- **TASK REQUIREMENTS**:
For the records below, say how many lines contain the string "health". Give the number only.

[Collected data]
(** * StockSage: the operational control plane

    A shallow embedding of [src/lib/rate_limiting.py] and
    [src/lib/service_manager.py]: the sliding-window rate limiter, the
    adaptive limiter, the HTTP middleware, the persistent key-value store, the
    cleanup-handler and health-check runners and the graceful shutdown;
    then the scheduler manager, the decorator for rate-limited endpoints, the
    monitors of the system load and of the service health, the start of the
    service and the lifespan of the application, and the [/health] endpoint of
    [src/main.py].

    Conventions of the embedding.
    - Python floats (instants returned by [time.time()], load percentages,
      the adaptive multiplier) are exact rationals [Q]; [int(x)] on a float
      is truncation towards zero.
    - Python ints are [Z]; dicts with string keys are [gmap string _];
      [deque]s and lists are [list]s, oldest element first.
    - A method of a Python object is a computation in the monad [M S] over
      the object's state [S]: it may return a value or raise an exception
      derived from [Exception], it updates the state, and it emits log
      records. State changes made before a [raise] persist, as in Python.
    - Readings of the wall clock and outcomes of the operating system are
      explicit arguments. *)

From Stdlib Require Import Ascii QArith Qround Lqa ZArith Lia DecimalString Sorted.
From stdpp Require Import gmap strings list fin_maps.

Local Open Scope string_scope.
Local Open Scope list_scope.
Local Open Scope Z_scope.

(** ** Exceptions, log records and the state/log/exception monad *)

Inductive exn : Type := Exception (msg : string).

(** [str(e)] *)
Definition exn_str (e : exn) : string := match e with Exception msg => msg end.

Inductive level : Type := DEBUG | INFO | WARNING | ERROR.

Definition log_record : Type := level * string.

Inductive result (A : Type) : Type :=
| Ok (a : A)
| Raise (e : exn).
Arguments Ok {A} a.
Arguments Raise {A} e.

Definition M (S A : Type) : Type := S -> result A * S * list log_record.

Definition ret {S A} (a : A) : M S A := fun s => (Ok a, s, []).

Definition bind {S A B} (m : M S A) (k : A -> M S B) : M S B :=
  fun s =>
    match m s with
    | (Ok a, s1, l1) =>
        match k a s1 with
        | (r, s2, l2) => (r, s2, l1 ++ l2)
        end
    | (Raise e, s1, l1) => (Raise e, s1, l1)
    end.

Definition raise {S A} (e : exn) : M S A := fun s => (Raise e, s, []).

(** [try: body  except Exception as e: handler(e)] *)
Definition try_except {S A} (body : M S A) (handler : exn -> M S A) : M S A :=
  fun s =>
    match body s with
    | (Ok a, s1, l1) => (Ok a, s1, l1)
    | (Raise e, s1, l1) =>
        match handler e s1 with
        | (r, s2, l2) => (r, s2, l1 ++ l2)
        end
    end.

Definition get_state {S} : M S S := fun s => (Ok s, s, []).
Definition put_state {S} (s' : S) : M S unit := fun _ => (Ok tt, s', []).
Definition modify {S} (f : S -> S) : M S unit := fun s => (Ok tt, f s, []).

(** [logger.debug], [logger.info], [logger.warning], [logger.error] *)
Definition log {S} (lv : level) (msg : string) : M S unit :=
  fun s => (Ok tt, s, [(lv, msg)]).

- **OUTPUT**:
3